21 agosto 2009

Grandeza de cortar a respiração: a cerimónia Prommas do Ramakien

O drama clássico thai inspira-se em passagens do Ramakien e dá pelo nome de Khon. É um espectáculo total envolvendo orquestra piphat, dança, linguagem gestual e coro. Assisti há cerca de um ano na Sala Chalermkrung a impressionante representação de quadros do Ramakien - a versão thai do Ramayana - mas deparei com dificuldades resultantes da minha impreparação e desconhecimento dessa obra literária de inspiração indiana, cuja recepção aqui se fez no século XV, quando Angkor foi devastada pelos thais. Entretanto, adquiri uma breve obra introdutória e familiarizei-me com a estrutura de um género que exige informação de base e contextualização, sem as quais o espectador ocidental se sentirá tão perdido como um chinês que pela primeira vez assista a uma representação de Gluck, Mozart ou Offenbach.
Com o patrocínio da Fundação Rainha Sirikit, foi anteontem inaugurada uma exposição sobre um dos mais afamados quadros do Ramakien, o episódio de Prommas. O primeiro acto decorre na sala do trono da mítica cidade de Lanka, mas o décor remete para o fasto de Ayuthia, antiga capital do Sião.

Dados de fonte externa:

(* ===== verification/StrictFailover.v ===== *)
(** * Strict failover: tiers that are left only on evidence

    Models [service/strict_failover.go]: validation of the tier configuration,
    the failures a request has proved, the choice of the active tier, pinning an
    owner, and the errors the selection reports. *)

From stdpp Require Import pretty.
From S2P Require Import Prelude GoStrings UpstreamError Account.

Module StrictFailover.
Import UpstreamError.

Abbreviation Account := Account.Account.
Abbreviation AID := Account.ID.

(** ** Configuration *)

Record StrictFailoverConfig := mkConfig { Enabled : bool; Tiers : list (list Z) }.

Definition CloneStrictFailoverConfig (cfg : StrictFailoverConfig) : StrictFailoverConfig :=
  mkConfig (Enabled cfg) ((λ tier, tier) <$> Tiers cfg).

Inductive shape_error := NoTier | TooManyTiers | EmptyTier | BadAccountID | TooManyAccounts.

(** The loop over one tier: the ids seen so far, [None] on a bad id. *)
Fixpoint shape_tier (tier : list Z) (seen : gset Z) : option (gset Z) :=
  match tier with
  | [] => Some seen
  | id :: tier =>
      if (id <=? 0) || bool_decide (id ∈ seen) then None else shape_tier tier ({[id]} ∪ seen)
  end.

Fixpoint shape_tiers (tiers : list (list Z)) (seen : gset Z) : result shape_error (gset Z) :=
  match tiers with
  | [] => Ok seen
  | tier :: tiers =>
      if bool_decide (tier = []) then Err EmptyTier
      else match shape_tier tier seen with
           | None => Err BadAccountID
           | Some seen => shape_tiers tiers seen
           end
  end.

Definition validateStrictFailoverShape (cfg : StrictFailoverConfig) : result shape_error unit :=
  if Enabled cfg && bool_decide (Tiers cfg = []) then Err NoTier
  else if (10 <? length (Tiers cfg))%nat then Err TooManyTiers
  else let* seen := shape_tiers (Tiers cfg) ∅ in
       if (1000 <? size seen)%nat then Err TooManyAccounts else Ok tt.

Inductive membership_error :=
  | Shape (e : shape_error) | RepositoryUnavailable | LoadFailed | NotMember (id : Z).

(** [repo] is [nil] or answers [GetByIDs]. *)
Definition validateStrictFailover (groupID : Z) (cfg : StrictFailoverConfig)
    (repo : option (list Z → option (list (option Account)))) : result membership_error unit :=
  match validateStrictFailoverShape cfg with
  | Err e => Err (Shape e)
  | Ok _ =>
      if negb (Enabled cfg) then Ok tt
      else
        let ids := concat (Tiers cfg) in
        match repo with
        | None => Err RepositoryUnavailable
        | Some GetByIDs =>
            match GetByIDs ids with
            | None => Err LoadFailed
            | Some accounts =>
                let members : gset Z := list_to_set (omap (λ a,
                  if Account.openAIStickyAccountMatchesGroup a (Some groupID)
                  then AID <$> a else None) accounts) in
                match list_find (λ id, id ∉ members) ids with
                | Some (_, id) => Err (NotMember id)
                | None => Ok tt
                end
            end
        end
  end.

(** ** The failures of a request *)

Record strictFailoverFailures := mkFailures { reasons : gmap Z string; active : bool }.

(** [None] is a context without the shared state. *)
Definition StrictFailoverRequestActive (fl : option strictFailoverFailures) : bool :=
  match fl with Some f => active f | None => false end.

(** [http_reason n] is [fmt.Sprintf("upstream_http_%d", n)]. *)
Definition http_reason (n : Z) : string := "upstream_http_" +:+ pretty n.

Definition failure_reason (f : UpstreamFailoverError) : string :=
  let reason := strictFailoverReason f in
  let reason := if (400 <=? ObservedUpstreamStatus f) && (ObservedUpstreamStatus f <? 600)
                then http_reason (ObservedUpstreamStatus f) else reason in
  let reason := if bool_decide (Reason f = UpstreamBillingExhaustedReason)
                   && bool_decide (Scope f = GatewayFailureScopeAccount)
                then "upstream_billing_exhausted" else reason in
  if IsCredentialFailure (Some f) && bool_decide (Scope f = GatewayFailureScopeAccount)
  then "credential_failure" else reason.
(* ===== verification/Failover.v ===== *)
(** * The failover loop of a request

    Models [handler/failover_loop.go]: the state every handler threads through
    its select / forward loop, and the three decisions taken on it
    ([RecordProfitVeto], [HandleFailoverError], [HandleSelectionExhausted]).  The
    loop itself, as [handler/gateway_handler.go] runs it, is a step relation
    over these decisions. *)

From S2P Require Import Prelude GoStrings UpstreamError Interfaces UpstreamRetry Account StrictFailover.

Module Failover.
Import UpstreamError UpstreamRetry.

Inductive FailoverAction := FailoverContinue | FailoverExhausted | FailoverCanceled.

Definition maxSameAccountRetries : Z := 3.
Definition sameAccountRetryDelay : duration := 500 * millisecond.
Definition maxRequestScopedRetryDelay : duration := 8 * second.
Definition singleAccountBackoffDelay : duration := 2 * second.
Definition maxProfitVetoAttempts : Z := 10.

(** ** Delays and same-account retries *)

(** The doubling loop, with [n] rounds left. *)
Fixpoint doubling (n : nat) (delay : duration) : duration :=
  match n with
  | O => delay
  | S n => if maxRequestScopedRetryDelay / 2 <=? delay then maxRequestScopedRetryDelay
           else doubling n (delay * 2)
  end.

Definition sameAccountRetryDelayFor (f : option UpstreamFailoverError) (retryCount : Z) : duration :=
  match f with
  | None => sameAccountRetryDelay
  | Some e =>
      if 0 <? SameAccountRetryDelay e then SameAccountRetryDelay e
      else if negb (RequestScopedTransient e) || (retryCount <=? 1) then sameAccountRetryDelay
      else doubling (Z.to_nat (retryCount - 1)) sameAccountRetryDelay
  end.

Definition has_deadline (e : UpstreamFailoverError) : bool :=
  negb (SameAccountRetryDeadline e =? zero_time).

Definition sameAccountRetryDeadlineAllows (now : time) (f : option UpstreamFailoverError) : bool :=
  match f with
  | None => true
  | Some e => negb (has_deadline e) || before now (SameAccountRetryDeadline e)
  end.
(** Whoever is let through has its claim in the table. *)
Lemma claim_others w id w' : db_ok (w_db w) →
  claim_phase env fails s h fp now locked expires w = (Claimed id, w') → claimed s h fp locked expires (w_db w') id.
Proof using Henv.
  intros Hok. unfold claim_phase. set (rec := mkRecord 0 s h fp StatusProcessing None None None (Some locked) expires).
  destruct (call env fails (CreateProcessing rec) w) as [[[id0|]|] w1] eqn:Hc; [| |done].
  - unfold with_id. case_match; [done|]. intros [= <- <-]. unfold call in Hc. destruct (fails _); [done|].
    destruct (CreateProcessing rec _) as [o db1] eqn:Hcr. injection Hc as -> <-. simpl.
    apply create_new in Hcr as (_ & _ & _ & Hk & _); [|by apply Henv]. by eexists.
  - assert (db_ok (w_db w1) ∧ ∃ r, get s h (w_db w1) = Some r) as [Hok1 [r0 Hg0]].
    { unfold call in Hc. destruct (fails _); [done|]. destruct (CreateProcessing rec _) as [o db1] eqn:Hcr. injection Hc as -> <-. simpl.
      apply create_existing in Hcr as (Hok1 & [r Hr] & Hk & _); [|by apply Henv]. simpl in *. split; [done|]. exists r. by rewrite Hk. }
    destruct (call_get env fails s h w1) as [[o|] w2] eqn:Hg; [|done].
    apply (get_others w1 r0) in Hg as [Hok2 (r & -> & Hgr & _ & _)]; [|done|by exists r0].
    case_bool_decide as Hf; [done|]. assert (RequestFingerprint r = fp) as Hfp by (destruct (decide (RequestFingerprint r = fp)); [done|by destruct Hf]).
    destruct (negb _); [|intros Hx; eapply existing_others; [exact Hok2|by exists r|done|exact Hx]].
    destruct (call env fails (TryReclaim _ _ _ _ _) w2) as [[[]|] w3] eqn:Hr; [| |done].
    + apply reclaim_others in Hr as [_ Hr]; [|done|by exists r]. unfold with_id. case_match; [done|]. intros [= <- <-]. by rewrite <- Hfp.
    + apply reclaim_others in Hr as [Hok3 Hr]; [|done|by exists r].
      destruct (call_get env fails s h w3) as [[o|] w4] eqn:Hg'; [|done].
      apply (get_others w3 r) in Hg' as [Hok4 (r' & -> & Hgr' & _ & Hf')]; [|done|done].
      case_bool_decide; [done|]. intros Hx. eapply existing_others; [exact Hok4|by exists r'|congruence|exact Hx].
Qed.
End Claims.

Section Barred.
Context (env : nat → DB → DB) (fails : nat → bool) (s h fp : bytes) (now locked expires : time) (why : bar).
Context (Henv : stays s h env) (Hbar : ∀ i db, barred s h fp now why db → barred s h fp now why (env i db)).

Abbreviation shows w r := (∃ r', get s h (w_db w) = Some r' ∧ ID r' = ID r ∧ RequestFingerprint r' = RequestFingerprint r).
Abbreviation bw w := (barred s h fp now why (w_db w)).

Ao lado do Rei, que aqui recebia as delegações estrangeiras, a regalia inerente do um "monarca universal", intermediário entre os homens e os deuses, Senhor da Vida, mantenedor da paz e espada de Shiva. Uma exposição é um livro aberto, pelo que ao observar estes objectos dei comigo a rememorar o clássico Siamese State Ceremonies, de Quaritch Wales.
Aqui estão o Grande Guarda-Sol branco - com sete ou nove níveis, o maior símbolo da realeza nas Mandala budistas do Sudeste-Asiático - a Grande Espada da Vitória, o Leque, associado à ideia de frescura e conforto, a Cauda do Elefante, o Ceptro e o Chicote, os receptáculos para o Betél, a Água Sagrada e o Vaso para Libações.

Na sala seguinte, os ornamentos dos artistas, inteiramente feitos em ouro e prata com inscrustações em pedras preciosas e semi-preciosas: o cinturão, as braceletes, as argolas e o peitoral.

Depois, os adereços adamascados que completam o vestuário: as abas aladas, a cinta e os paramentos reais.

O episódio de Prommas refere a sagração das flechas dotadas de poderes especiais, pelo que o segundo acto decorre em plena floresta, à luz da lua. O tom predominante é o verde; ou antes, uma multiplicidade de cambiantes verde-turquesa, verde-azulado, carmin e lilás.

Durante as representações, um altar recoberto de máscaras presta tributo aos mestres artistas e inscreve as personagens do drama que se celebra.

Lembrando que as figuras em palco são metamorfoses de artistas, a mesa de maquilhação oferece as possibilidades que os cremes espessos, os lápis, as sombras e as tintas oferecem para a realização das figuras mitológicas em cena.

Tosakan, rei dos demónios, possui dez faces e vinte braços e é o mais feroz inimigo do Rei de Lanka.

Annuman, o deus macaco, encarnação de Shiva e o maior aliado do ei de Lanka. Podendo mudar de forma e tamanho, Annuman reúne qualidades heróicas e é um poderoso agente contra as forças maléficas. Porém, possui também características histriónicas que fazem rir a plateia.

1 comentário:

Nuno Castelo-Branco disse...

Seria bom compilar estes textos num livro sobre a tua estadia na Tailândia. Como eu gosto desse país!